Mesenchymal Stem Cells Promote the Engraftment of Cord Blood CD34⁺ Cells but Do Not Accelarate Platelet Recovery NOD/SCID Mice.

Aim: Delayed platelet reconstitution in the peripheral blood (PB) remains a problem in transplantation with umbilical cord blood (CB)-derived stem cells. Previously, we have shown that transplantation with ex-vivo expanded CB CD34⁺ cells (CD34^exp) with thrombopoietin for 10 days, results in an accelerated platelet reconstitution in NOD/SCID mice. It has been shown that mesenchymal stem cells (MSC) are able to enhance the overall engraftment when co-transplanted with CB CD34⁺ cells. Therefore, we investigated whether co-transplantation of MSC with CD34⁺ cells or CD34^exp cells may have an additive effect in shortening the time to platelet recovery and on the total number of platelets in the PB at 6 weeks after transplantation.

Methods: To evaluate the time to platelet recovery and the total number of platelets at 6 weeks after transplantation, we used 4 groups of irradiated NOD/SCID mice, divided according to the transplant received: 1) CD34⁺ 2) MSC+CD34⁺ 3) CD34^exp 4) MSC+CD34^exp. Human platelet recovery was measured twice a week for the first three weeks and once a week thereafter, using an assay that reliably detects 1x10⁶plt/L. The percentage of human CD45⁺ cells in the bone marrow (BM) was evaluated at 6 weeks after transplantation.

Results: In accordance with previous experiments, platelet recovery started earlier in mice transplanted with CD34^exp cells compared to CD34⁺ cells (Table 1). Co-transplantation of MSC with CD34⁺ cells did not result in an accelerated platelet recovery during the first 2 weeks after transplantation, as was observed for expanded cells. However, co-transplantation of MSC did enhance the number of platelets at 6 weeks after transplantation (454.2±264.5 plt/μ l for MSC+CD34⁺ vs. 101.9±78.4 plt/μ l for CD34⁺). MSC had no affect on either the time to platelet recovery nor the total number of human platelets at 6 weeks after transplantation when co-transplanted with CD34^exp cells. To assess the overall efficacy of the MSC on the engraftment of human CB cells, we evaluated the percentage of human CD45⁺ cells in the BM of the NOD/SCID mice at 6 weeks after transplantation. In mice transplanted with MSC+CD34⁺, the percentage of human CD45⁺ cells was higher compared to controls transplanted with CD34⁺ cells only (30.4% for MSC+CD34⁺ vs. 17.8% for CD34⁺). No further engraftment enhancing effect of MSC was observed following transplantation of CD34^exp cells only (32.1% for CD34^exp vs. 35.7% for MSC+CD34^exp).

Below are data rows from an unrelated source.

(** * The MCP tool bridge of mini_agent (tools/mcp_loader.py)

    A shallow embedding of the loader of MCP tool servers: the resolution of
    the configured environment, the connection to one server
    ([MCPServerConnection]), the wrapper of a discovered tool ([MCPTool]),
    the bulk loader [load_mcp_tools_async] and the bulk teardown
    [cleanup_mcp_connections].

    Python objects become records, [dict]s with string keys become
    [gmap string _], [print] and the calls to the protocol library become
    events of a trace, exceptions become the [Raises] outcome of a
    computation, and [try]/[except]/[finally] become combinators of a small
    monad that threads the mutated object, the trace and the outcome. *)

From Stdlib Require Import String Ascii List Bool.
From stdpp Require Import base strings gmap list.

Local Open Scope string_scope.
Local Open Scope list_scope.

(** ** Python values *)

Module Py.

(** [bool(s)] of a [str]: the empty string is falsy. *)
Definition truthy (s : string) : bool :=
  match s with
  | EmptyString => false
  | String _ _ => true
  end.

(** [s.startswith(p)]. *)
Definition startswith (s p : string) : bool := String.prefix p s.

(** [needle in s] on [str]. *)
Fixpoint contains (needle s : string) : bool :=
  String.prefix needle s
  || match s with
     | EmptyString => false
     | String _ rest => contains needle rest
     end.
(** A stand-in that refuses a series holding a NaN or an infinity, and
    otherwise forecasts the last observation. *)
Definition finite_only : Statsmodels float := {|
  lib_exn := string;
  ARIMAModel := list float;
  ARIMAResults := float;
  ARIMA endog order :=
    if forallb PrimFloat.is_finite endog then inr endog else inl "ValueError";
  fit model :=
    match rev model with
    | [] => inl "ValueError"
    | x :: _ => inr x
    end;
  forecast model_fit steps :=
    if steps <? 0 then inl "ValueError"
    else inr (repeat model_fit (Z.to_nat steps))
|}.

(** The exception [finite_only] raises. *)
Definition ValueError : @lib_exn float finite_only := "ValueError".

(** Ten readings, one of them an infinity. *)
Definition ten_with_infinity : list float :=
  [5.0; 5.125; 5.25; infinity; 4.875; 5.25; 5.5; 5.25; 5.125; 5.0]%float.

(** Ten equal readings. *)
Definition ten_equal : list float := repeat 5.0%float 10.

(** A table whose largest rowid is the last one there is. *)
Definition full_table : Table :=
  [mkRow 1 1.0%float; mkRow MAX_ROWID 2.0%float].

(** The two POST requests. *)
Definition post_many (vs : list float) : M value :=
  add_multiple_water_levels (lib := naive) (mkWaterLevels (map mkWaterLevel vs)).

Definition post_one (v : float) : M value :=
  add_water_level (lib := naive) (mkWaterLevel v).

End Sample.

(** * Properties *)

Section Properties.

Context {Float : Type} {fl : Floats Float} {db : SQLite Float}
        {lib : Statsmodels Float}.

Implicit Types (t : @Table Float) (r : @row Float) (v : Float) (vs : list Float).

(** ** Rowids *)

Lemma max_rowid_bound t m :
  max_rowid t = Some m -> Forall (fun r => r_id r <= m) t.
Proof.
  revert m; induction t as [|r t IH]; intros m Hm; [constructor|].
  simpl in Hm. destruct (max_rowid t) as [m'|] eqn:E.
  - injection Hm as <-. constructor; [lia|].
    eapply Forall_impl; [|apply IH; reflexivity].
    simpl; intros; lia.
  - injection Hm as <-. destruct t; [repeat constructor; lia | simpl in E].
    destruct (max_rowid t); discriminate.
Qed.

Lemma next_rowid_fresh t : Forall (fun r => r_id r < next_rowid t) t.
Proof.
  unfold next_rowid. destruct (max_rowid t) as [m|] eqn:E.
  - eapply Forall_impl; [|apply max_rowid_bound, E]. simpl; intros; lia.
  - destruct t as [|r t]; [constructor | simpl in E].
    destruct (max_rowid t); discriminate.
Qed.

Lemma max_rowid_snoc t r :
  Forall (fun r' => r_id r' < r_id r) t -> max_rowid (t ++ [r]) = Some (r_id r).
Proof.
  induction t as [|r' t IH]; intros H; [reflexivity|].
  inversion H as [|? ? Hr' Ht]; subst. simpl. rewrite (IH Ht). f_equal; lia.
Qed.

Lemma next_rowid_snoc t r :
  Forall (fun r' => r_id r' < r_id r) t -> next_rowid (t ++ [r]) = r_id r + 1.
Proof. intros H. unfold next_rowid. now rewrite max_rowid_snoc. Qed.

Lemma store_row_snoc t r :
  Forall (fun r' => r_id r' < r_id r) t -> store_row r t = t ++ [r].
Proof.
  induction t as [|r' t IH]; intros H; [reflexivity|].
  inversion H as [|? ? Hr' Ht]; subst. simpl.
  destruct (Z.ltb_spec (r_id r) (r_id r')); [lia|]. now rewrite IH.
Qed.

Lemma number_rows_range i vs :
  Forall (fun r => i <= r_id r < i + len vs) (number_rows i vs).
Proof.
  revert i; induction vs as [|v vs IH]; intros i; simpl; constructor.
  - simpl. unfold len; simpl List.length. lia.
  - eapply Forall_impl; [|apply IH]. simpl. unfold len; simpl List.length.
    intros; lia.
Qed.

Lemma number_rows_app i vs ws :
  number_rows i (vs ++ ws) = number_rows i vs ++ number_rows (i + len vs) ws.
Proof.
  revert i; induction vs as [|v vs IH]; intros i; simpl.
  - f_equal. unfold len; simpl; lia.
  - rewrite IH. do 3 f_equal. unfold len; simpl List.length. lia.
Qed.

Lemma number_rows_levels i vs : map r_level (number_rows i vs) = vs.
Proof. revert i; induction vs as [|v vs IH]; intros i; simpl; [|rewrite IH]; reflexivity. Qed.

Lemma number_rows_ids i vs :
  map r_id (number_rows i vs) = count_from i (List.length vs).
Proof. revert i; induction vs as [|v vs IH]; intros i; simpl; [|rewrite IH]; reflexivity. Qed.

Lemma number_rows_length i vs : List.length (number_rows i vs) = List.length vs.
Proof. revert i; induction vs as [|v vs IH]; intros i; simpl; [|rewrite IH]; reflexivity. Qed.

Lemma next_rowid_number_rows t vs :
  next_rowid (t ++ number_rows (next_rowid t) vs) = next_rowid t + len vs.
Proof.
  induction vs as [|v vs IH] using rev_ind.
  - simpl. rewrite app_nil_r. unfold len; simpl; lia.
  - rewrite number_rows_app, app_assoc. simpl number_rows.
    rewrite next_rowid_snoc.
    + simpl. unfold len. rewrite length_app. simpl List.length. lia.
    + simpl. apply Forall_app; split.
      * eapply Forall_impl; [|apply next_rowid_fresh]. simpl; unfold len; intros; lia.
      * eapply Forall_impl; [|apply number_rows_range]. simpl; intros; lia.
Qed.

(** ** One INSERT *)

Lemma in_ids_existsb (i : Z) (ids : list Z) :
  existsb (Z.eqb i) ids = false -> ~ In i ids.
Proof.
  intros H Hin. assert (existsb (Z.eqb i) ids = true); [|congruence].
  apply existsb_exists. exists i. split; [exact Hin | apply Z.eqb_refl].
Qed.

(** The rowid of a new row is not in use. *)
Lemma new_rowid_fresh t (i : Z) : new_rowid t = Some i -> ~ In i (map r_id t).
Proof.
  unfold new_rowid. destruct (next_rowid t <=? MAX_ROWID).
  - intros [= <-] Hin. apply in_map_iff in Hin as (r & Hr & Hin).
    pose proof (next_rowid_fresh t) as Hf. rewrite Forall_forall in Hf.
    specialize (Hf _ Hin). cbn in Hf. lia.
  - destruct (random_rowid (map r_id t)) as [j|]; [|discriminate].
    destruct (existsb (Z.eqb j) (map r_id t)) eqn:E;
      [rewrite andb_false_r; discriminate|].
    destruct ((0 <? j) && (j <=? MAX_ROWID)); [|discriminate].
    intros [= <-]. now apply in_ids_existsb.
Qed.

Lemma new_rowid_room t :
  next_rowid t <= MAX_ROWID -> new_rowid t = Some (next_rowid t).
Proof.
  intros H. unfold new_rowid.
  destruct (Z.leb_spec (next_rowid t) MAX_ROWID); [reflexivity | lia].
Qed.

Lemma sql_insert_inv t v (t' : Table) r :
  sql_insert t v = inr (t', r) ->
  t' = store_row r t /\ r_level r = as_real v /\ is_null v = false /\
  ~ In (r_id r) (map r_id t).
Proof.
  unfold sql_insert. destruct (new_rowid t) as [i|] eqn:E; [|discriminate].
  destruct (is_null v); [discriminate|]. intros [= <- <-]. cbn.
  repeat split. now apply new_rowid_fresh.
Qed.

(** Below the ceiling an INSERT appends: the new rowid is larger than every
    rowid in use. *)
Lemma sql_insert_room t v :
  next_rowid t <= MAX_ROWID ->
  sql_insert t v =
  if is_null v then inl IntegrityError
  else inr (t ++ [mkRow (next_rowid t) (as_real v)],
            mkRow (next_rowid t) (as_real v)).
Proof.
  intros H. unfold sql_insert. rewrite (new_rowid_room t H).
  destruct (is_null v); [reflexivity|].
  rewrite store_row_snoc; [reflexivity | apply next_rowid_fresh].
Qed.

Lemma store_row_ids r t (k : Z) :
  In k (map r_id (store_row r t)) <-> k = r_id r \/ In k (map r_id t).
Proof.
  induction t as [|r' t IH]; cbn [store_row map In].
  - intuition.
  - destruct (r_id r <? r_id r'); cbn [map In]; rewrite ?IH; intuition.
Qed.

Lemma store_row_perm r t : Permutation (store_row r t) (r :: t).
Proof.
  induction t as [|r' t IH]; cbn [store_row]; [reflexivity|].
  destruct (r_id r <? r_id r'); [reflexivity|].
  rewrite IH. apply perm_swap.
Qed.

(** ** Lookup by primary key *)

Lemma sql_get_in t (k : Z) r : sql_get t k = Some r -> In k (map r_id t).
Proof.
  unfold sql_get. intros H. apply find_some in H as [Hin Hk].
  apply Z.eqb_eq in Hk. subst k. now apply in_map.
Qed.

Lemma sql_get_store_new r t :
  ~ In (r_id r) (map r_id t) -> sql_get (store_row r t) (r_id r) = Some r.
Proof.
  unfold sql_get. induction t as [|r' t IH]; intros H; cbn [store_row find].
  - now rewrite Z.eqb_refl.
  - assert (Hne : r_id r' <> r_id r) by (intros E; apply H; now left).
    destruct (r_id r <? r_id r'); cbn [find].
    + now rewrite Z.eqb_refl.
    + destruct (Z.eqb_spec (r_id r') (r_id r)); [contradiction|].
      apply IH. intros Hin. apply H. now right.
Qed.

Lemma sql_get_store_other r t (k : Z) :
  r_id r <> k -> sql_get (store_row r t) k = sql_get t k.
Proof.
  unfold sql_get. intros Hne. induction t as [|r' t IH]; cbn [store_row find].
  - destruct (Z.eqb_spec (r_id r) k); [contradiction | reflexivity].
  - destruct (r_id r <? r_id r'); cbn [find].
    + destruct (Z.eqb_spec (r_id r) k); [contradiction | reflexivity].
    + now rewrite IH.
Qed.

Lemma sql_get_app_skip t (u : Table) (k : Z) :
  Forall (fun r => r_id r <> k) t -> sql_get (t ++ u) k = sql_get u k.
Proof.
  induction t as [|r t IH]; intros H; [reflexivity|].
  inversion H as [|? ? Hr Ht]; subst. unfold sql_get in *. simpl.
  destruct (Z.eqb_spec (r_id r) k); [contradiction | now apply IH].
Qed.

(** ** Rows in rowid order *)

Lemma StronglySorted_app (l1 l2 : list Z) :
  StronglySorted Z.lt l1 -> StronglySorted Z.lt l2 ->
  (forall x y, In x l1 -> In y l2 -> x < y) ->
  StronglySorted Z.lt (l1 ++ l2).
Proof.
  induction l1 as [|a l1 IH]; intros H1 H2 H; [exact H2|].
  apply StronglySorted_inv in H1 as [H1 Ha]. simpl. constructor.
  - apply IH; [assumption | assumption | intros; apply H; [now right | assumption]].
  - apply Forall_app; split; [exact Ha|].
    apply Forall_forall. intros y Hy. apply H; [now left | exact Hy].
Qed.

(** A row with an unused rowid goes to its place: the order is kept. *)
Lemma wf_store_row r t :
  wf_table t -> ~ In (r_id r) (map r_id t) -> wf_table (store_row r t).
Proof.
  unfold wf_table. induction t as [|r' t IH]; intros Hwf Hnew; cbn [store_row].
  - repeat constructor.
  - cbn [map] in Hwf. pose proof Hwf as Hwf'.
    apply StronglySorted_inv in Hwf as [Ht Hr'].
    assert (Hne : r_id r' <> r_id r) by (intros E; apply Hnew; now left).
    destruct (Z.ltb_spec (r_id r) (r_id r')).
    + cbn [map]. constructor; [exact Hwf'|]. constructor; [assumption|].
      eapply Forall_impl; [|exact Hr']. cbn; intros; lia.
    + cbn [map]. constructor.
      * apply IH; [exact Ht|]. intros Hin. apply Hnew. now right.
      * apply Forall_forall. intros k Hk. apply store_row_ids in Hk as [-> | Hk].
        -- lia.
        -- rewrite Forall_forall in Hr'. now apply Hr'.
Qed.

Lemma wf_number_rows i vs : wf_table (number_rows i vs).
Proof.
  unfold wf_table. revert i; induction vs as [|v vs IH]; intros i; simpl;
    constructor; [apply IH|].
  rewrite Forall_map. eapply Forall_impl; [|apply (number_rows_range (i + 1) vs)].
  simpl; intros; lia.
Qed.

(** ** INSERTs in sequence *)

Lemma insert_all_app t vs ws :
  insert_all t (vs ++ ws) =
  match insert_all t vs with
  | inl e => inl e
  | inr (t1, rows) =>
      match insert_all t1 ws with
      | inl e => inl e
      | inr (t2, rows') => inr (t2, rows ++ rows')
      end
  end.
Proof.
  revert t; induction vs as [|v vs IH]; intros t; cbn [app insert_all].
  - destruct (insert_all t ws) as [e|[t2 rows']]; reflexivity.
  - destruct (sql_insert t v) as [e|[t1 r]]; [reflexivity|].
    rewrite IH. destruct (insert_all t1 vs) as [e|[t2 rows]]; [reflexivity|].
    destruct (insert_all t2 ws) as [e|[t3 rows']]; reflexivity.
Qed.

(** What the INSERTs leave, whatever rowids SQLite allocates: the old rows
    and one new row per value, holding the REAL of the value under a rowid
    that was not in use; every row can be found by its rowid; the rowid
    order is kept. *)
Lemma insert_all_inv t vs (t' : Table) (rows : list row) :
  insert_all t vs = inr (t', rows) ->
  map r_level rows = map as_real vs /\
  Forall (fun v => is_null v = false) vs /\
  Permutation t' (t ++ rows) /\
  Forall (fun r => ~ In (r_id r) (map r_id t)) rows /\
  (forall k x, sql_get t k = Some x -> sql_get t' k = Some x) /\
  (forall r, In r rows -> sql_get t' (r_id r) = Some r) /\
  (wf_table t -> wf_table t').
Proof.
  revert t t' rows; induction vs as [|v vs IH]; intros t t' rows H;
    cbn [insert_all] in H.
  - injection H as <- <-. rewrite app_nil_r. repeat split; auto.
    intros r [].
  - destruct (sql_insert t v) as [e|[t1 r]] eqn:E; [discriminate|].
    destruct (insert_all t1 vs) as [e|[t2 rows']] eqn:E'; [discriminate|].
    injection H as <- <-.
    apply sql_insert_inv in E as (-> & Hlevel & Hok & Hnew).
    destruct (IH _ _ _ E') as (Hl & Hoks & Hperm & Hfresh & Hkeep & Hfind & Hwf).
    split; [cbn [map]; now rewrite Hlevel, Hl|].
    split; [now constructor|].
    split.
    { transitivity (store_row r t ++ rows'); [exact Hperm|].
      transitivity ((r :: t) ++ rows');
        [apply Permutation_app_tail, store_row_perm|].
      cbn [app]. apply Permutation_middle. }
    split.
    { constructor; [exact Hnew|].
      eapply Forall_impl; [|exact Hfresh]. cbn. intros r' Hr' Hin.
      apply Hr'. apply store_row_ids. now right. }
    split.
    { intros k x Hk. apply Hkeep. rewrite sql_get_store_other; [exact Hk|].
      intros <-. apply Hnew. exact (sql_get_in _ _ _ Hk). }
    split.
    { intros r' [<- | Hin].
      - apply Hkeep. now apply sql_get_store_new.
      - now apply Hfind. }
    intros Hwft. apply Hwf. now apply wf_store_row.
Qed.
(** * Task store and reminder scheduler of the to-do Telegram bot

    A shallow embedding of [bot.py]: the [TaskManager] class (the task list
    held in memory and its JSON file), the reminder sweep
    [send_reminders_sync] and the command handlers that change the list
    ([add_task_command], [schedule_command], [done_command]), followed by
    the properties of the specification that were checked against them and
    by further properties of the code.

    Conventions of the embedding.
    - A task dictionary is a record [Task]; the Python list [self.tasks] is a
      [list Task].  A reference to a task dictionary is its position in that
      list: the list is only ever appended to, so positions are stable.
    - The functions of Python's [datetime] module that parse and print text
      are an interface ([DatetimeLib]); the theorems hold for every
      implementation of it.  A parse that raises [ValueError] is [None].
    - Everything the code reads from outside (the clock, the outcome of a
      Telegram send, the outcome of a file write) is supplied by an [Env].
    - An operation is a function from the state to a result (a value or a
      raised exception) and the next state. *)

From Stdlib Require Import ZArith Lia Bool Ascii DecimalString Sorted.
From stdpp Require Import base option list strings.

Open Scope string_scope.
Open Scope Z_scope.
Open Scope list_scope.

(** ** Dates and times *)

Module Datetime.

Record date := mkdate { year : Z; month : Z; day : Z }.
Record time := mktime { hour : Z; minute : Z; second : Z; microsecond : Z }.
Record datetime := mkdatetime { dt_date : date; dt_time : time }.

(** [datetime.combine(d, t)] *)
Definition combine (d : date) (t : time) : datetime := mkdatetime d t.

(** Python compares dates and naive datetimes as the tuples of their
    fields, most significant first. *)
Fixpoint lex_compare (a b : list Z) : comparison :=
  match a, b with
  | [], [] => Eq
  | [], _ :: _ => Lt
  | _ :: _, [] => Gt
  | x :: a', y :: b' =>
      match Z.compare x y with
      | Eq => lex_compare a' b'
      | c => c
      end
  end.

Definition date_fields (d : date) : list Z := [year d; month d; day d].

Definition datetime_fields (x : datetime) : list Z :=
  date_fields (dt_date x) ++
  [hour (dt_time x); minute (dt_time x); second (dt_time x);
   microsecond (dt_time x)].

(** [a == b] on dates *)
Definition date_eqb (a b : date) : bool :=
  match lex_compare (date_fields a) (date_fields b) with
  | Eq => true
  | _ => false
  end.

(** [a >= b] on datetimes *)
Definition datetime_geb (a b : datetime) : bool :=
  match lex_compare (datetime_fields a) (datetime_fields b) with
  | Lt => false
  | _ => true
  end.

(** [a < b] on datetimes *)
Definition datetime_ltb (a b : datetime) : bool :=
  match lex_compare (datetime_fields a) (datetime_fields b) with
  | Lt => true
  | _ => false
  end.

End Datetime.

Export Datetime.

(** The text functions of [datetime] the bot calls.  [None] stands for a
    raised [ValueError].  The empty string matches neither format. *)
Class DatetimeLib := {
  (** [datetime.strptime(s, '%d.%m.%Y').date()] *)
  strptime_dmy : string -> option date;
  (** [datetime.strptime(s, '%H:%M').time()] *)
  strptime_hm : string -> option time;
  (** [datetime.fromisoformat(s)] *)
  fromisoformat : string -> option datetime;
  (** [dt.isoformat()] *)
  isoformat : datetime -> string;
  strptime_dmy_empty : strptime_dmy "" = None;
  strptime_hm_empty : strptime_hm "" = None
}.

(** ** The data model *)

(** The dictionary built by [add_task]. *)
Record Task := mkTask {
  id : Z;
  text : string;
  user_id : Z;
  priority : string;
  completed : bool;
  created_at : string;
  completed_at : option string;
  scheduled_date : option string;
  scheduled_time : option string
}.

(** [PRIORITIES] *)
Definition PRIORITIES : list string := ["низкий"; "средний"; "высокий"].

(** [PRIORITY_EMOJIS] *)
Definition PRIORITY_EMOJIS : list (string * string) :=
  [("низкий", "🟢"); ("средний", "🟡"); ("высокий", "🔴")].

(** [d.get(k, default)] on a dictionary given as an association list *)
Fixpoint dict_get (d : list (string * string)) (k default : string) : string :=
  match d with
  | [] => default
  | (k', v) :: d' => if String.eqb k' k then v else dict_get d' k default
  end.

(** Truth value of [task.get(field)] for an optional text field: [None] and
    the empty string are false. *)
Definition truthy (o : option string) : bool :=
  match o with
  | None => false
  | Some s => negb (String.eqb s "")
  end.

(** Exceptions.  [ValueError] is the one the code names; [OtherError]
    stands for every exception that is not a [ValueError] (the Telegram
    client raises [TelegramError] and its subclasses). *)
Inductive exn := ValueError | OtherError.

Inductive result (A : Type) :=
  | Ok (a : A)
  | Raise (e : exn).
Arguments Ok {A} a.
Arguments Raise {A} e.

(** A message handed to [bot.send_message] and delivered.  [sent_ref] is
    the position in [self.tasks] of the task it was rendered from. *)
Record Sent := mkSent { sent_ref : nat; sent_chat : Z; sent_text : string }.

(** The state: the list held by the [TaskManager], the content of
    [tasks.json] ([None] when the file is missing or does not hold JSON),
    and the reminders delivered so far. *)
Record State := mkState {
  tasks : list Task;
  file : option (list Task);
  outbox : list Sent
}.

Inductive send_result := Delivered | SendRaises (e : exn).

(** What is left in the file when writing it fails. *)
Inductive write_result := Written | WriteFails (residue : option (list Task)).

Conclusion: Our results show that transplantation with CD34^exp cells results in an accelerated platelet recovery in NOD/SCID mice, an effect that can not be achieved by co-transplantation of MSC+CD34⁺ cells. However, at 6 weeks after transplantation co-transplantation with MSC+CD34⁺ cells results in a higher number of platelets in the PB. In addition, the level of engraftment of human CD45⁺ cells in the BM of NOD/SCID mice is increased by co-transplantation of MSC+CD34⁺ cells. In contrast, MSC did not affect the time to platelet recovery, the number of human platelets at 6 weeks after transplantation, or the engraftment of human CD45⁺ cells in the BM when co-transplanted with CD34^exp.